Maria é também a Mãe da Misericórdia por causa do seu papel como mediadora; através dela, a misericórdia de Deus flui para o mundo na forma de todas as graças. Sua maternidade em relação a todas as pessoas perdura incessantemente – como destacado pelo Concílio Vaticano II – pois, assunta ao céu, ela não cessou essa missão salvífica, mas, por meio de suas múltiplas intercessões, constantemente nos atrai para os dons da salvação eterna. Com seu amor materno, ela cuida dos irmãos de seu Filho, aqueles que ainda estão em peregrinação e expostos a dificuldades e perigos, até que sejam conduzidos à pátria feliz (LG, 62).
Maria é chamada de Mãe da Misericórdia, Mãe de Deus da Misericórdia ou Nossa Senhora Mãe da Misericórdia, e cada um desses títulos – como escreve o Papa João Paulo II – tem um profundo significado teológico. Esses títulos falam de Maria como a Mãe do Crucificado e Ressuscitado. Como aquela que experimentou a misericórdia de maneira única, ela “merece” essa misericórdia ao longo de toda a sua vida, e acima de tudo aos pés da cruz de seu Filho (DM 9). Ela proclama e implora essa misericórdia para o mundo inteiro.

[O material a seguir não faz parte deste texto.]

(** A lease that is handed out after the probe is on loan. *)
Lemma probe_ends d : triple Lent (probe b d) (ends (fun s w => Open w /\ cache_generation (own w) = None)).
Proof.
  unfold probe. after lent_physical. intros ph. apply triple_pure. intros ->.
  after lent_invalidate. intros _. after admitted_spec. intros [el ex]. cbn [fst].
  eapply triple_weaken; [|intros w [Hw _]; exact Hw]. destruct el; cbn [negb]; [|apply fail_ends].
  after lent_call. intros a1. apply caught_ends. intros []; cbn [negb]; [|apply fail_ends].
  after lent_call. intros a2. apply caught_ends. intros r.
  destruct (code r); [apply fail_ends|]. apply consistent_ends. intros _.
  after admitted_spec. intros [el2 ex2]. cbn [fst]. destruct el2; cbn [negb].
  - intros w [Hw Ha]. unfold mbind, W_bind. pose proof (lent_update _ (keeps_drop false) w Hw) as Hl.
    split; [split; [exact Hl|]|done]. cbn. by rewrite Ha.
  - eapply triple_weaken; [|intros w [Hw _]; exact Hw]. after (lent_update _ (keeps_drop false)). intros _.
    apply fail_ends.
Qed.
End Lent.

Lemma later_refl w : later w w.
Proof. reflexivity. Qed.

Lemma keeps_return b d : keeps (return_reusable b d).
Proof.
  intros p w H. destruct (attached b w) eqn:Hb.
  - pose proof (return_ends p b w d w (conj H (conj (later_refl w) Hb))) as He.
    destruct (return_reusable b d w) as [w' [s|c|]]; cbn in He; [| |done]; by destruct He as (? & ? & _).
  - unfold return_reusable, invalidate_cache. unfold mbind, W_bind, ask. cbn. rewrite Hb. cbn. rewrite Hb. cbn.
    unfold fail, retire_lease, mbind, W_bind, ask. cbn. rewrite Hb. by cbn.
Qed.

Lemma keeps_admitted ph d : keeps (admitted ph d).
Proof.
  apply keeps_bind; [auto with keeps|intros ?]. apply keeps_bind; [auto with keeps|intros ?]. keep.
Qed.
#[local] Hint Resolve keeps_admitted keeps_reset keeps_return : keeps.

Lemma keeps_probe b d : keeps (probe b d).
Proof. unfold probe. keep. Qed.
#[local] Hint Resolve keeps_probe : keeps.

Lemma keeps_acquire_healthy token d : keeps (acquire_healthy token d).
Proof. unfold acquire_healthy. keep. Qed.
#[local] Hint Resolve keeps_acquire_healthy : keeps.

Lemma keeps_lapsed c : keeps (credential_lapsed c).
Proof. apply keeps_aside, aside_lapsed. Qed.
Lemma keeps_stop : keeps stop_admission.
Proof. apply keeps_drop. Qed.
#[local] Hint Resolve keeps_lapsed keeps_stop : keeps.

Lemma set_cache_keeps p w : own_ok p w -> accepting (own w) = true -> leased (own w) = true ->
  own_ok p (set_cache w).1 /\ later w (set_cache w).1.
Proof.
  intros H Ha Hd. unfold set_cache. destruct (cache_generation (own w)) as [g|]; [split; [exact H|reflexivity]|].
  destruct H as [Hl Hs Ho Hc].
  split; constructor; cbn; auto; try done.
  - destruct (leases w) as [|c [|]]; [done| |done]. destruct Hl. split; [done|lia].
  - intros g [= <-]. split_and!; [done..|lia].
  - intros g [= <-]. right. lia.
Qed.

Lemma keeps_cache_token b : keeps (cache_token b).
Proof.
  unfold cache_token. apply keeps_bind; [auto with keeps|intros w1].
  destruct (attached b w1); [|auto with keeps]. destruct (credential (own w1)) as [c|]; [|auto with keeps].
  destruct (_ || _); [auto with keeps|]. apply keeps_bind; [auto with keeps|intros []]; [keep|].
  apply keeps_bind; [auto with keeps|intros a1].
  apply keeps_bind; [destruct a1 as [[]| |]; keep|intros [idle|]]; [|keep].
  assert (keeps (A := option nat) (update (drop_cache false) ≫= fun _ => mret None)) as Hdrop by keep.
  assert (keeps (A := option nat) (stop_admission ≫= fun _ => mret None)) as Hstop by keep.
  intros p w H. rewrite ask_bind. destruct (negb idle || _) eqn:Eh; [by apply Hdrop|].
  apply keeps_after; [done|apply aside_lapsed|]. intros [] w' H' [Eo _]; [by apply Hstop|].
  unfold held in Eh. zb. apply set_cache_keeps; rewrite ?Eo; done.
Qed.

Lemma keeps_cache_current g : keeps (cache_current g).
Proof. unfold cache_current. keep. Qed.
#[local] Hint Resolve keeps_cache_token keeps_cache_current : keeps.
Lemma keeps_invoke {A} b (f : A -> SessionSnapshot) r : keeps r -> keeps (invoke_borrowed b f r).
Proof. intros Hr. unfold invoke_borrowed. keep. Qed.
#[local] Hint Resolve keeps_invoke : keeps.

Lemma keeps_exec op : keeps (exec op).
Proof.
  destruct op as [| | | | |e| | | | | | | |]; cbn [exec]; unfold void, execute, accepts_cache, acquire_managed; keep.
  pose proof (keeps_performs [e]) as He. cbn in He. intros p w H. specialize (He p w H).
  unfold mbind, W_bind in He. by destruct (perform e w).
Qed.

Lemma reaches_ok p w w' : own_ok p w -> reaches w w' -> own_ok p w' /\ later w w'.
Proof.
  intros H. induction 1 as [w|w w' op _ IH|w w' e _ IH]; [done| |].
  - destruct (IH H) as [H1 L1]. destruct (keeps_exec op p w' H1) as [H2 L2]. split; [done|by etrans].
  - destruct (IH H) as [H1 L1].
    destruct (same_keeps p w' {| store := store w'; own := own w'; owner := owner w'; leases := leases w';
      next := next w'; disconnected := disconnected w'; env := e |}) as [H2 L2]; [done..|]. split; [done|by etrans].
Qed.

(** ** What the owner promises *)

(** A world in which the owner has just adopted [p]. *)
Definition adopted (p : nat) (w : World E) : Prop :=
  session (own w) = Some p /\ accepting (own w) = true /\ leased (own w) = false /\
  cache_generation (own w) = None /\ owner w = true /\ leases w = [] /\ disconnected w = [].

Lemma adopted_ok p w : adopted p w -> own_ok p w.
Proof.
  intros (Es & Ea & El & Ec & Eo & Els & Ed).
  constructor; rewrite ?Es, ?Ea, ?El, ?Ec, ?Eo, ?Els, ?Ed; try done; intros; congruence.
Qed.

Lemma not_accepting_refuses token w : accepting (own w) = false -> (try_acquire token w).2 = None.
Proof.
  intros Ha. unfold try_acquire. rewrite ask_bind. destruct (owner w); cbn [negb]; [|done]. by rewrite Ha.
Qed.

O título de Mãe da Misericórdia surgiu primeiro no culto à Maria, na espiritualidade da Igreja, e só depois na teologia. A conhecida oração “Sub tuum praesídium” – “À vossa proteção recorremos, Santa Mãe de Deus (…)”, conhecida desde o século IV, começava, em sua versão original, com as palavras: “Em Tua misericórdia nos refugiamos, Mãe de Deus“. A antífona “Salve Rainha, Mãe de Misericórdia” também desfrutou de grande popularidade ao longo da história da Igreja; nela, Maria é saudada como Rainha, Mãe da Misericórdia. A teologia de Maria como Mãe da Misericórdia não apenas apareceu em orações, mas também em sermões. São Fulberto, no século XI, acreditava que Maria era Mãe da Misericórdia porque deu à luz Cristo, a própria Fonte da misericórdia, na qual todas as manchas de nossa vida são lavadas. Além disso, ela exerce sua misericórdia para com as pessoas por meio de sua poderosa intercessão. Ele é autor da expressão usada até hoje Mater Misericordiae et pietatis – Mãe da misericórdia e da piedade, a qual, segundo ele, aponta as disposições internas e psicológicas de Maria (Mater misericordia) e as ações que ela realiza (pietas – na linguagem da época, significava obras de misericórdia).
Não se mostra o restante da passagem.